[Saved data entries]
BEGIN

Lemma switched_ok n y t f :
  k_procs s1 !! n = Some y -> p_state y = RUNNABLE -> (n = k_idle s c \/ n ∈ k_rq s1 /\ p_idle y = false) ->
  (forall d, cpu d -> timer_ok d (sched_timer d) t) -> sched_ok (switched n y t f).
Proof.
  intros Hy Hs Hn Ht.
  assert (forall p z, <[n := p_set_state RUNNING y]> (k_procs s1) !! p = Some z ->
    exists z', k_procs s1 !! p = Some z' /\ p_idle z = p_idle z' /\ on_rq (p_state z) = on_rq (p_state z') /\
      (p_state z = RUNNING -> p = n \/ p <> k_this s c /\ k_procs s !! p = Some z)) as HL.
  { intros p z. destruct (decide (p = n)) as [->|Hne]; [rewrite lookup_insert_eq; intros [= <-]; exists y; rewrite Hs; auto|].
    rewrite lookup_insert_ne by done. intros Hz. exists z. split_and!; [done|done|done|]. intros Hr. right.
    destruct (updated_lookup p z Hz) as [[-> ->]|?]; [|done]. by cbn in Hr. }
  assert (forall p z, k_procs s1 !! p = Some z -> exists z', <[n := p_set_state RUNNING y]> (k_procs s1) !! p = Some z' /\
    p_idle z' = p_idle z /\ on_rq (p_state z') = on_rq (p_state z)) as HK.
  { intros p z Hz. destruct (decide (p = n)) as [->|Hne].
    - rewrite lookup_insert_eq. simplify_eq. eexists. split; [done|]. by rewrite Hs.
    - rewrite lookup_insert_ne by done. by exists z. }
  assert (forall d, cpu d -> d <> c -> k_this s d <> k_this s c /\ k_this s d <> n) as Hd.
  { intros d Hdc Hne. assert (k_this s d <> k_this s c) as H1 by (intros E; by apply Hne, (so_inj s Hok)). split; [done|].
    intros E. destruct (so_this s Hok d Hdc) as (z & Hz & Hzr). destruct (updated_lookup n y Hy) as [[-> _]|[_ Hy']]; [done|].
    rewrite E in Hz. congruence. }
  split; cbn; try done.
  - apply requeue_nodup.
  - intros p. rewrite requeue_elem. split.
    + intros Hp. assert (exists z, k_procs s1 !! p = Some z /\ p_idle z = false /\ on_rq (p_state z) = true) as (z & Hz & H1 & H2).
      { cbn. case_decide as D; [subst p; rewrite lookup_insert_eq; by eexists|]. rewrite lookup_insert_ne by done. by apply (so_rq s Hok). }
      destruct (HK p z Hz) as (z2 & Hz2 & E1 & E2). exists z2. by rewrite E1, E2.
    + intros (z & Hz & H1 & H2). destruct (HL p z Hz) as (z' & Hz' & E1 & E2 & _). rewrite E1, E2 in *.
      destruct (updated_lookup p z' Hz') as [[-> ->]|[Hne Hz2]]; [by rewrite decide_True|].
      rewrite decide_False by done. apply (so_rq s Hok). by exists z'.
  - intros d Hdc. unfold upd. destruct (Z.eqb_spec d c) as [->|Hne]; [rewrite lookup_insert_eq; by eexists|].
    destruct (Hd d Hdc Hne) as [H1 H2]. rewrite !lookup_insert_ne by done. by apply (so_this s Hok).
  - intros p z Hz Hr. destruct (HL p z Hz) as (z' & _ & _ & _ & [->|[Hne Hz']]%(fun H => H Hr)).
    + exists c. by rewrite upd_eq.
    + destruct (so_running s Hok p z Hz' Hr) as (d & Hdc & <-). exists d. split; [done|]. rewrite upd_ne; [done|]. by intros ->.
  - intros d e Hdc Hec. unfold upd. destruct (Z.eqb_spec d c) as [->|Hne], (Z.eqb_spec e c) as [->|Hne']; [done| | |by apply (so_inj s Hok)].
    + intros E. by destruct (Hd e Hec Hne') as [_ []].
    + intros E. by destruct (Hd d Hdc Hne) as [_ []].
  - intros d Hdc. destruct (so_idle s Hok d Hdc) as (z & Hz & H1 & H2).
    assert (exists z', k_procs s1 !! k_idle s d = Some z' /\ p_idle z' = true /\ on_rq (p_state z') = true) as (z' & Hz' & E1 & E2).
    { cbn. destruct (decide (k_this s c = k_idle s d)) as [E|E].
      - rewrite <-E, lookup_insert_eq. eexists. split; [done|]. rewrite <-E in Hz. simplify_eq. cbn. split; [done|].
        rewrite Hidle; [done|]. by apply (so_own s Hok c x).
      - rewrite lookup_insert_ne by done. by exists z. }
    destruct (HK _ _ Hz') as (z2 & Hz2 & E3 & E4). exists z2. by rewrite E3, E4.
  - intros d z Hdc. unfold upd. destruct (Z.eqb_spec d c) as [->|Hne].
    + rewrite lookup_insert_eq. intros [= <-] Hi. cbn in Hi. destruct Hn as [->|[_ Hn]]; [done|congruence].
    + destruct (Hd d Hdc Hne) as [H1 H2]. rewrite !lookup_insert_ne by done. by apply (so_own s Hok).
  - apply (so_idle_inj s Hok).
Qed.
End switch.

(** ** [sched] *)

Lemma sched_timer_inj c d : d <> c -> sched_timer d <> sched_timer c.
Proof. unfold Sched.sched_timer. lia. Qed.

Lemma update_this_proc_wp c n s (Q : unit -> kstate -> Prop) :
  cpu c -> (forall d, cpu d -> timer_ok d (sched_timer d) (k_timers s)) ->
  (forall t, (forall d, cpu d -> timer_ok d (sched_timer d) t) -> Q tt (k_set_timers t (k_set_this (upd c n (k_this s)) s))) ->
  wp (update_this_proc sched_timers c n) Q s.
Proof.
  intros Hc Ht HQ. pose proof (Ht c Hc) as Hok. destruct Hok as [_ (x & Hx & _)].
  unfold update_this_proc. wp_prims. set (s0 := k_set_this _ s). unfold timers at 1. apply wp_zoom. cbn [k_timers s0 k_set_this].
  eapply wp_load_timer; [done|]. change (k_set_timers (k_timers s) s0) with s0.
  pose proof (reset_timer_wp c (sched_timer c) x (k_timers s) (Ht c Hc) Hx) as Hr.
  assert (wp (if negb (t_triggered x) then cancel_cpu_timer c (sched_timer c);; set_cpu_timer c (sched_timer c)
              else set_cpu_timer c (sched_timer c)) (fun a t => Q a (k_set_timers t s0)) (k_timers s)) as Hr'.
  { eapply wp_mono; [exact Hr|]. intros [] t (S1 & T1 & I1). apply HQ. intros d Hd. destruct (decide (d = c)) as [->|Hne]; [done|].
    eapply timer_ok_other; try done; [by apply sched_timer_inj|by apply Ht]. }
  unfold timers. destruct (t_triggered x); cbn [negb] in *.
  - wp_prim. wp_prim. apply wp_zoom. exact Hr'.
  - wp_prim. apply wp_zoom. apply wp_bind in Hr'. eapply wp_mono; [exact Hr'|]. intros [] t H2. apply wp_zoom. exact H2.
Qed.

END

*Try it*:
Reproduce all of the records exactly.

*Finished exercise*:
Lemma switched_ok n y t f :
  k_procs s1 !! n = Some y -> p_state y = RUNNABLE -> (n = k_idle s c \/ n ∈ k_rq s1 /\ p_idle y = false) ->
  (forall d, cpu d -> timer_ok d (sched_timer d) t) -> sched_ok (switched n y t f).
Proof.
  intros Hy Hs Hn Ht.
  assert (forall p z, <[n := p_set_state RUNNING y]> (k_procs s1) !! p = Some z ->
    exists z', k_procs s1 !! p = Some z' /\ p_idle z = p_idle z' /\ on_rq (p_state z) = on_rq (p_state z') /\
      (p_state z = RUNNING -> p = n \/ p <> k_this s c /\ k_procs s !! p = Some z)) as HL.
  { intros p z. destruct (decide (p = n)) as [->|Hne]; [rewrite lookup_insert_eq; intros [= <-]; exists y; rewrite Hs; auto|].
    rewrite lookup_insert_ne by done. intros Hz. exists z. split_and!; [done|done|done|]. intros Hr. right.
    destruct (updated_lookup p z Hz) as [[-> ->]|?]; [|done]. by cbn in Hr. }
  assert (forall p z, k_procs s1 !! p = Some z -> exists z', <[n := p_set_state RUNNING y]> (k_procs s1) !! p = Some z' /\
    p_idle z' = p_idle z /\ on_rq (p_state z') = on_rq (p_state z)) as HK.
  { intros p z Hz. destruct (decide (p = n)) as [->|Hne].
    - rewrite lookup_insert_eq. simplify_eq. eexists. split; [done|]. by rewrite Hs.
    - rewrite lookup_insert_ne by done. by exists z. }
  assert (forall d, cpu d -> d <> c -> k_this s d <> k_this s c /\ k_this s d <> n) as Hd.
  { intros d Hdc Hne. assert (k_this s d <> k_this s c) as H1 by (intros E; by apply Hne, (so_inj s Hok)). split; [done|].
    intros E. destruct (so_this s Hok d Hdc) as (z & Hz & Hzr). destruct (updated_lookup n y Hy) as [[-> _]|[_ Hy']]; [done|].
    rewrite E in Hz. congruence. }
  split; cbn; try done.
  - apply requeue_nodup.
  - intros p. rewrite requeue_elem. split.
    + intros Hp. assert (exists z, k_procs s1 !! p = Some z /\ p_idle z = false /\ on_rq (p_state z) = true) as (z & Hz & H1 & H2).
      { cbn. case_decide as D; [subst p; rewrite lookup_insert_eq; by eexists|]. rewrite lookup_insert_ne by done. by apply (so_rq s Hok). }
      destruct (HK p z Hz) as (z2 & Hz2 & E1 & E2). exists z2. by rewrite E1, E2.
    + intros (z & Hz & H1 & H2). destruct (HL p z Hz) as (z' & Hz' & E1 & E2 & _). rewrite E1, E2 in *.
      destruct (updated_lookup p z' Hz') as [[-> ->]|[Hne Hz2]]; [by rewrite decide_True|].
      rewrite decide_False by done. apply (so_rq s Hok). by exists z'.
  - intros d Hdc. unfold upd. destruct (Z.eqb_spec d c) as [->|Hne]; [rewrite lookup_insert_eq; by eexists|].
    destruct (Hd d Hdc Hne) as [H1 H2]. rewrite !lookup_insert_ne by done. by apply (so_this s Hok).
  - intros p z Hz Hr. destruct (HL p z Hz) as (z' & _ & _ & _ & [->|[Hne Hz']]%(fun H => H Hr)).
    + exists c. by rewrite upd_eq.
    + destruct (so_running s Hok p z Hz' Hr) as (d & Hdc & <-). exists d. split; [done|]. rewrite upd_ne; [done|]. by intros ->.
  - intros d e Hdc Hec. unfold upd. destruct (Z.eqb_spec d c) as [->|Hne], (Z.eqb_spec e c) as [->|Hne']; [done| | |by apply (so_inj s Hok)].
    + intros E. by destruct (Hd e Hec Hne') as [_ []].
    + intros E. by destruct (Hd d Hdc Hne) as [_ []].
  - intros d Hdc. destruct (so_idle s Hok d Hdc) as (z & Hz & H1 & H2).
    assert (exists z', k_procs s1 !! k_idle s d = Some z' /\ p_idle z' = true /\ on_rq (p_state z') = true) as (z' & Hz' & E1 & E2).
    { cbn. destruct (decide (k_this s c = k_idle s d)) as [E|E].
      - rewrite <-E, lookup_insert_eq. eexists. split; [done|]. rewrite <-E in Hz. simplify_eq. cbn. split; [done|].
        rewrite Hidle; [done|]. by apply (so_own s Hok c x).
      - rewrite lookup_insert_ne by done. by exists z. }
    destruct (HK _ _ Hz') as (z2 & Hz2 & E3 & E4). exists z2. by rewrite E3, E4.
  - intros d z Hdc. unfold upd. destruct (Z.eqb_spec d c) as [->|Hne].
    + rewrite lookup_insert_eq. intros [= <-] Hi. cbn in Hi. destruct Hn as [->|[_ Hn]]; [done|congruence].
    + destruct (Hd d Hdc Hne) as [H1 H2]. rewrite !lookup_insert_ne by done. by apply (so_own s Hok).
  - apply (so_idle_inj s Hok).
Qed.
End switch.

(** ** [sched] *)

Lemma sched_timer_inj c d : d <> c -> sched_timer d <> sched_timer c.
Proof. unfold Sched.sched_timer. lia. Qed.

Lemma update_this_proc_wp c n s (Q : unit -> kstate -> Prop) :
  cpu c -> (forall d, cpu d -> timer_ok d (sched_timer d) (k_timers s)) ->
  (forall t, (forall d, cpu d -> timer_ok d (sched_timer d) t) -> Q tt (k_set_timers t (k_set_this (upd c n (k_this s)) s))) ->
  wp (update_this_proc sched_timers c n) Q s.
Proof.
  intros Hc Ht HQ. pose proof (Ht c Hc) as Hok. destruct Hok as [_ (x & Hx & _)].
  unfold update_this_proc. wp_prims. set (s0 := k_set_this _ s). unfold timers at 1. apply wp_zoom. cbn [k_timers s0 k_set_this].
  eapply wp_load_timer; [done|]. change (k_set_timers (k_timers s) s0) with s0.
  pose proof (reset_timer_wp c (sched_timer c) x (k_timers s) (Ht c Hc) Hx) as Hr.
  assert (wp (if negb (t_triggered x) then cancel_cpu_timer c (sched_timer c);; set_cpu_timer c (sched_timer c)
              else set_cpu_timer c (sched_timer c)) (fun a t => Q a (k_set_timers t s0)) (k_timers s)) as Hr'.
  { eapply wp_mono; [exact Hr|]. intros [] t (S1 & T1 & I1). apply HQ. intros d Hd. destruct (decide (d = c)) as [->|Hne]; [done|].
    eapply timer_ok_other; try done; [by apply sched_timer_inj|by apply Ht]. }
  unfold timers. destruct (t_triggered x); cbn [negb] in *.
  - wp_prim. wp_prim. apply wp_zoom. exact Hr'.
  - wp_prim. apply wp_zoom. apply wp_bind in Hr'. eapply wp_mono; [exact Hr'|]. intros [] t H2. apply wp_zoom. exact H2.
Qed.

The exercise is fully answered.